Our dining tables, duties and responsibilities

FOOD AND FAMILY life go together in all cultures. Down the ages, communities have evolved themselves more out of their own food cultures than out of anything else.

Lately, there has developed a great attitudinal shift in this connection, and present generation has evolved a new food culture. This new attitude has started costing our social and family values dearly, and the most visible impacts of this crazy consumption psychosis is not just the medical uncertainty we find at our five star hospitals, but it is the abysmal character and behavioural disorders we find in our new generation.

Our dining times of lore have silently given way to eating sprees at food courts and junk joints. We carry home alien dishes, hangout and savour sandwiches, French fries, McDonalds’ burgers, Kentucky Fried Chicken’s (KFC) vegetarian and non-vegetarian stuff, pizzas and those aerated cokes and colas coupled with our 24/7 working environment leave precious little to be expected of our new generation.

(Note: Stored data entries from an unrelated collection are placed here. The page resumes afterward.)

(** C6. The brute-force detector returns exactly the groups, by address
    and path, of the records whose path contains [login] in any letter
    case and whose status is 401 or 403, each with the number of its
    records, and only those of more than five records; each such group
    is listed once.  A path contains [login] in any letter case when some
    part of it spells the word with each letter in either case.  Six such
    requests from one address are reported, four from another are not.
    Six requests for [/WP-Login.php] are reported as well; six from one
    address that are split over [/wp-login.php] and [/WP-LOGIN.PHP] make
    two groups of three, and are not. *)
Theorem brute_force_groups (df : DataFrame) :
  "ip"%string ∈ columns df -> "path"%string ∈ columns df ->
  "status"%string ∈ columns df ->
  (exists out,
     detect_brute_force df = Ok (df, out) /\
     columns out = ["ip"; "path"; "count"]%string /\
     NoDup (rows out) /\
     forall row,
       row ∈ rows out <->
       exists ip path,
         ip <> CNull /\
         5 < Z.of_nat (length (login_failures df ip path)) /\
         row = count_entry ip path (Z.of_nat (length (login_failures df ip path)))) /\
  detect_brute_force brute_force_sample =
    Ok (brute_force_sample,
        {| columns := ["ip"; "path"; "count"]%string;
           rows := [count_entry (CStr (lit "9.9.9.9")) (CStr (lit "/wp-login.php")) 6] |}) /\
  (forall r,
     is_login_failure r = true <->
     exists p n,
       field r "path" = CStr p /\ field r "status" = CInt n /\
       (n = 401 \/ n = 403) /\
       exists pre w suf, p = pre ++ w ++ suf /\ spells (lit "login") w = true) /\
  detect_brute_force mixed_case_sample =
    Ok (mixed_case_sample,
        {| columns := ["ip"; "path"; "count"]%string;
           rows := [count_entry (CStr (lit "9.9.9.9")) (CStr (lit "/WP-Login.php")) 6] |}).
Proof.
  intros Hip Hpath Hstatus.
  split; [|split; [vm_compute; reflexivity
                  |split; [exact is_login_failure_spec|vm_compute; reflexivity]]].
  destruct (detect_brute_force_eq df Hip Hpath Hstatus) as (gs & Hgs & ->).
  eexists. split; [reflexivity|]. split; [reflexivity|]. cbn [rows].
  pose proof (login_failure_groups df gs Hgs) as Hg.
  destruct (groupby_groups _ _ _ Hgs) as [Hnd _].
  split.
  - apply NoDup_fmap_2_strong.
    + intros g1 g2 [_ H1]%list_elem_of_filter [_ H2]%list_elem_of_filter.
      apply Hg in H1 as (ip1 & p1 & _ & -> & _).
      apply Hg in H2 as (ip2 & p2 & _ & -> & _).
      rewrite !count_row_pair. intros (-> & -> & _)%count_entry_inj. reflexivity.
    + apply NoDup_filter. eapply NoDup_fmap_1, Hnd.
  - intros row. rewrite list_elem_of_fmap. split.
    + intros (g & -> & [Hc Hin]%list_elem_of_filter).
      apply Hg in Hin as (ip & path & Hne & -> & _).
      rewrite count_row_pair in *. exists ip, path.
      split; [exact Hne|]. split; [|reflexivity].
      simpl in Hc. now apply Z.ltb_lt.
    + intros (ip & path & Hne & Hn & ->).
      exists ([ip; path], login_failures df ip path).
      split; [now rewrite count_row_pair|].
      apply list_elem_of_filter. split.
      * rewrite count_row_pair. simpl. now apply Z.ltb_lt.
      * apply Hg. exists ip, path. split; [exact Hne|]. split; [reflexivity|].
        destruct (login_failures df ip path); [simpl in Hn; lia|discriminate].
Qed.

Lemma brute_force_groups_witness :
  exists out, detect_brute_force brute_force_sample = Ok (brute_force_sample, out)
              /\ columns out = ["ip"; "path"; "count"]%string.
Proof.
  destruct (brute_force_groups brute_force_sample) as [(out & H1 & H2 & _) _];
    [in_columns|in_columns|in_columns|].
  exists out. auto.
Defined.

(** ** The injection detectors *)

Section FlagDetector.
Variables (words : list str) (col : string).

(** The common shape of [detect_sql_injection] and [detect_xss]. *)
Let detector (df : DataFrame) : res (DataFrame * DataFrame) :=
  path ← getcol df "path";
  referrer ← getcol df "referrer";
  let flags :=
    zip_with orb
      (map (fun c => default false (str_contains words (Some false) c)) path)
      (map (fun c => default false (str_contains words (Some false) c)) referrer) in
  let df := setcol df col (map CBool flags) in
  flag ← getcol df col;
  Ok (df, getrows df (map (fun c => bool_decide (c = CBool true)) flag)).

Lemma str_contains_mentions c :
  default false (str_contains words (Some false) c) = mentions words c.
Proof. now destruct c. Qed.

Lemma field_insert (r : record) name v : field (<[name := v]> r) name = v.
Proof. unfold field. now rewrite lookup_insert_eq. Qed.

Lemma field_insert_ne (r : record) name name' v :
  name <> name' -> field (<[name := v]> r) name' = field r name'.
Proof. intros H. unfold field. now rewrite lookup_insert_ne. Qed.

Lemma flags_eq (rs : list record) :
  map CBool
    (zip_with orb
       (map (fun c => default false (str_contains words (Some false) c))
          (map (fun r => field r "path") rs))
       (map (fun c => default false (str_contains words (Some false) c))
          (map (fun r => field r "referrer") rs)))
  = map (fun r => CBool (flagged words r)) rs.
Proof.
  induction rs as [|r rs IH]; [reflexivity|]. simpl. rewrite IH.
  now rewrite !str_contains_mentions.
Qed.

Lemma flag_mask (rs : list record) :
  map (fun c => bool_decide (c = CBool true))
    (map (fun r => field r col)
       (map (fun r => <[col := CBool (flagged words r)]> r) rs))
  = map (flagged words) rs.
Proof.
  rewrite !map_map. apply map_ext. intros r. rewrite field_insert.
  now destruct (flagged words r).
Qed.

Lemma detector_eq df :
  "path"%string ∈ columns df -> "referrer"%string ∈ columns df ->
  detector df =
    Ok ({| columns := if bool_decide (col ∈ columns df) then columns df
                      else columns df ++ [col];
           rows := map (fun r => <[col := CBool (flagged words r)]> r) (rows df) |},
        {| columns := if bool_decide (col ∈ columns df) then columns df
                      else columns df ++ [col];
           rows := map (fun r => <[col := CBool true]> r)
                     (filter (fun r => flagged words r = true) (rows df)) |}).
Proof.
  intros Hpath Href. unfold detector.
  rewrite !getcol_ok by easy. unfold mbind at 1 2, res_bind.
  rewrite flags_eq. unfold setcol. rewrite set_cells_map.
  rewrite getcol_ok.
  2:{ cbn [columns]. case_bool_decide; [easy|].
      apply elem_of_app. right. left. }
  unfold mbind, res_bind, getrows. cbn [rows columns].
  rewrite flag_mask.
  rewrite select_map_map. do 3 f_equal.
  apply map_ext_in. intros r Hr. apply list_elem_of_In in Hr.
  apply list_elem_of_filter in Hr as [-> _]. reflexivity.
Qed.
End FlagDetector.

Lemma detect_sql_injection_eq df :
  "path"%string ∈ columns df -> "referrer"%string ∈ columns df ->
  detect_sql_injection df =
    Ok ({| columns := if bool_decide ("potential_sql_injection"%string ∈ columns df)
                      then columns df
                      else columns df ++ ["potential_sql_injection"%string];
           rows := map (fun r => <["potential_sql_injection"%string
                                     := CBool (flagged sql_keywords r)]> r) (rows df) |},
        {| columns := if bool_decide ("potential_sql_injection"%string ∈ columns df)
                      then columns df
                      else columns df ++ ["potential_sql_injection"%string];
           rows := map (fun r => <["potential_sql_injection"%string := CBool true]> r)
                     (filter (fun r => flagged sql_keywords r = true) (rows df)) |}).
Proof. apply (detector_eq sql_keywords "potential_sql_injection"). Qed.

Lemma detect_xss_eq df :
  "path"%string ∈ columns df -> "referrer"%string ∈ columns df ->
  detect_xss df =
    Ok ({| columns := if bool_decide ("potential_xss"%string ∈ columns df)
                      then columns df
                      else columns df ++ ["potential_xss"%string];
           rows := map (fun r => <["potential_xss"%string
                                     := CBool (flagged xss_patterns r)]> r) (rows df) |},
        {| columns := if bool_decide ("potential_xss"%string ∈ columns df)
                      then columns df
                      else columns df ++ ["potential_xss"%string];
           rows := map (fun r => <["potential_xss"%string := CBool true]> r)
                     (filter (fun r => flagged xss_patterns r = true) (rows df)) |}).
Proof. apply (detector_eq xss_patterns "potential_xss"). Qed.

Since our society is not so generous to accommodate a junk culture for long, it is time we looked at the finer side of this change in food habits and its impact on our character and behaviour. How we prepare our food, the way we eat that food, the times we eat it and who we eat that food with etc have got much more to offer us by way of behaviour and character. This is a very rare process through which individuals groom themselves to the expectations of the family and society they belong to. See how that grooming exercise works:

A full-fledged kitchen is the laboratory that records and maintains the health indices of a given family.
All the ingredients that go into the making of a traditional dish are components of a course of medicine.
The hands, along with the mind and its mood, that prepare the dish leave a rare taste in it, and it is unique for every kitchen and the family it belongs to.
It is not the quantity that matters when we eat at our family dinner, rather it is the quality along with a tinge of love that matters.
Father, mother, sister, brother, some elders like grandparents or relatives, together with a few occasional guests would make every dining an exclusive experience.

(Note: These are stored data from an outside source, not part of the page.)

(* ===== verification/JsMap.v ===== *)
(** * Maps with an insertion order

    The [Map] of the source: [set] on a present key keeps its position,
    [delete] forgets it, and iteration follows the insertion order. *)

From S2P Require Import Prelude.

Section maps.
Context {K V : Type} `{!EqDecision K}.
Implicit Types (m : list (K * V)) (k : K) (v : V).

Fixpoint get m k : option V :=
  match m with
  | [] => None
  | (k', v) :: m' => if decide (k' = k) then Some v else get m' k
  end.
Fixpoint set m k v : list (K * V) :=
  match m with
  | [] => [(k, v)]
  | (k', v') :: m' => if decide (k' = k) then (k, v) :: m' else (k', v') :: set m' k v
  end.
Definition remove m k : list (K * V) := filter (fun p => p.1 <> k) m.
Definition has m k : bool := bool_decide (is_Some (get m k)).

Lemma get_set m k k' v : get (set m k v) k' = if decide (k = k') then Some v else get m k'.
Proof.
  induction m as [|[k1 v1] m IH]; simpl; [done|].
  destruct (decide (k1 = k)) as [->|]; simpl; [by destruct (decide (k = k'))|].
  rewrite IH. destruct (decide (k1 = k')) as [->|], (decide (k = k')) as [->|]; congruence.
Qed.

Lemma get_remove m k k' : get (remove m k) k' = if decide (k = k') then None else get m k'.
Proof.
  unfold remove. induction m as [|[k1 v1] m IH]; simpl; [by destruct (decide _)|].
  rewrite filter_cons. destruct (decide ((k1, v1).1 <> k)) as [Hk|Hk]; simpl in *; rewrite IH;
    destruct (decide (k1 = k')) as [->|], (decide (k = k')) as [->|]; naive_solver.
Qed.

Lemma get_elem m k v : get m k = Some v -> (k, v) ∈ m.
Proof.
  induction m as [|[k1 v1] m IH]; simpl; [done|]. destruct (decide (k1 = k)) as [->|].
  - intros [= ->]. apply list_elem_of_here.
  - intros H. apply list_elem_of_further. auto.
Qed.

Lemma get_None m k : get m k = None <-> k ∉ m.*1.
Proof.
  induction m as [|[k1 v1] m IH]; simpl; [split; [intros _; apply not_elem_of_nil|done]|].
  rewrite not_elem_of_cons. destruct (decide (k1 = k)) as [->|]; [split; [done|by intros []]|].
  rewrite IH. split; [by split|by intros []].
Qed.

Lemma set_new m k v : k ∉ m.*1 -> set m k v = m ++ [(k, v)].
Proof.
  induction m as [|[k1 v1] m IH]; simpl; [done|]. rewrite not_elem_of_cons. intros [Hk Hm].
  rewrite decide_False by done. by rewrite IH.
Qed.

Lemma remove_last m k v : k ∉ m.*1 -> remove (m ++ [(k, v)]) k = m.
Proof.
  intros Hk. unfold remove. rewrite list.filter_app, filter_cons_False by auto. rewrite app_nil_r.
  induction m as [|[k1 v1] m IH]; simpl in *; [done|]. apply not_elem_of_cons in Hk as [Hk Hm].
  rewrite filter_cons_True by auto. by rewrite IH.
Qed.

Lemma get_nodup m k v : NoDup m.*1 -> (k, v) ∈ m -> get m k = Some v.
Proof.
  induction m as [|[k1 v1] m IH]; simpl; [by intros _ ?%elem_of_nil|].
  intros [Hk Hm]%list.NoDup_cons [[= -> ->]|Hin]%elem_of_cons; [by rewrite decide_True|].
  rewrite decide_False; [auto|]. intros ->. apply Hk, list_elem_of_fmap. by exists (k, v).
Qed.

Lemma get_last m k v : k ∉ m.*1 -> get (m ++ [(k, v)]) k = Some v.
Proof. intros H. induction m as [|[k1 v1] m IH]; simpl; [by rewrite decide_True|]. apply not_elem_of_cons in H as [H1 H2]. rewrite decide_False by done. auto. Qed.
Lemma set_last m k v v' : k ∉ m.*1 -> set (m ++ [(k, v)]) k v' = m ++ [(k, v')].
Proof.
  intros H. induction m as [|[k1 v1] m IH]; simpl; [by rewrite decide_True|]. apply not_elem_of_cons in H as [H1 H2].
  rewrite decide_False by done. by rewrite IH.
Qed.
Lemma elem_of_set_keys m k v k' : k' ∈ (set m k v).*1 <-> k' = k \/ k' ∈ m.*1.
Proof.
  induction m as [|[k1 v1] m IH]; simpl; [by rewrite list_elem_of_singleton, elem_of_nil; naive_solver|].
  destruct (decide (k1 = k)) as [->|]; simpl; rewrite !elem_of_cons; [naive_solver|]. rewrite IH. naive_solver.
Qed.
Lemma set_nodup m k v : NoDup m.*1 -> NoDup (set m k v).*1.
Proof.
  induction m as [|[k1 v1] m IH]; simpl; [intros _; apply NoDup_singleton|]. intros [Hk Hm]%list.NoDup_cons.
  destruct (decide (k1 = k)) as [->|Hne]; simpl; [by apply list.NoDup_cons|]. apply list.NoDup_cons. split; [|auto].
  rewrite elem_of_set_keys. by intros [|].
Qed.
Lemma remove_keys m k : (remove m k).*1 `sublist_of` m.*1.
Proof.
  unfold remove. induction m as [|[k1 v1] m IH]; [done|]. rewrite filter_cons. destruct (decide _); simpl; by constructor.
Qed.
Lemma remove_nodup m k : NoDup m.*1 -> NoDup (remove m k).*1.
Proof. intros H. eapply sublist_NoDup; [exact H|]. apply remove_keys. Qed.
Lemma Forall_set (P : K * V -> Prop) m k v : P (k, v) -> Forall P m -> Forall P (set m k v).
Proof.
  intros Hk H. induction H as [|[k1 v1] m H1 H2 IH]; simpl; [by constructor|]. destruct (decide (k1 = k)); by constructor.
Qed.
Lemma Forall_remove (P : K * V -> Prop) m k : Forall P m -> Forall P (remove m k).
Proof. intros H. unfold remove. rewrite list.Forall_forall in *. intros x [_ Hx]%list_elem_of_filter. auto. Qed.
End maps.

Abbreviation jsmap K V := (list (K * V)).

When we eat food like this three times a day fairly unfailingly for quite sometime, we not only follow a balanced diet, but also we imbibe in our children a great sense of belonging, sharing, understanding, and above all a deeper sense of character and behaviour, peculiar to our family and the culture it belongs to.

It is this sense or the sensibility that we lose out when we go for an alien food culture. Besides the medical calamities our new generation comes to suffer from eventually, we lose out on our own ‘foodholds’, which took centuries to evolve. One day it would go extinct, and the coming generation would have to depend solely on a foreign food culture. Naturally, the new generation will come to have a character and behaviour alien to our native culture and family values, contrary to our duties and responsibilities.

If ever we could identify a single human activity that has caused abysmal fall in social, family, personal duties and responsibilities, it is this: Our fast disappearing family dining experience.

Therefore, there is urgent need for reinventing our ethnic food culture so as to inculcate in our new generation better signs of behaviour and character and respect for values that are indigenous to our culture and society.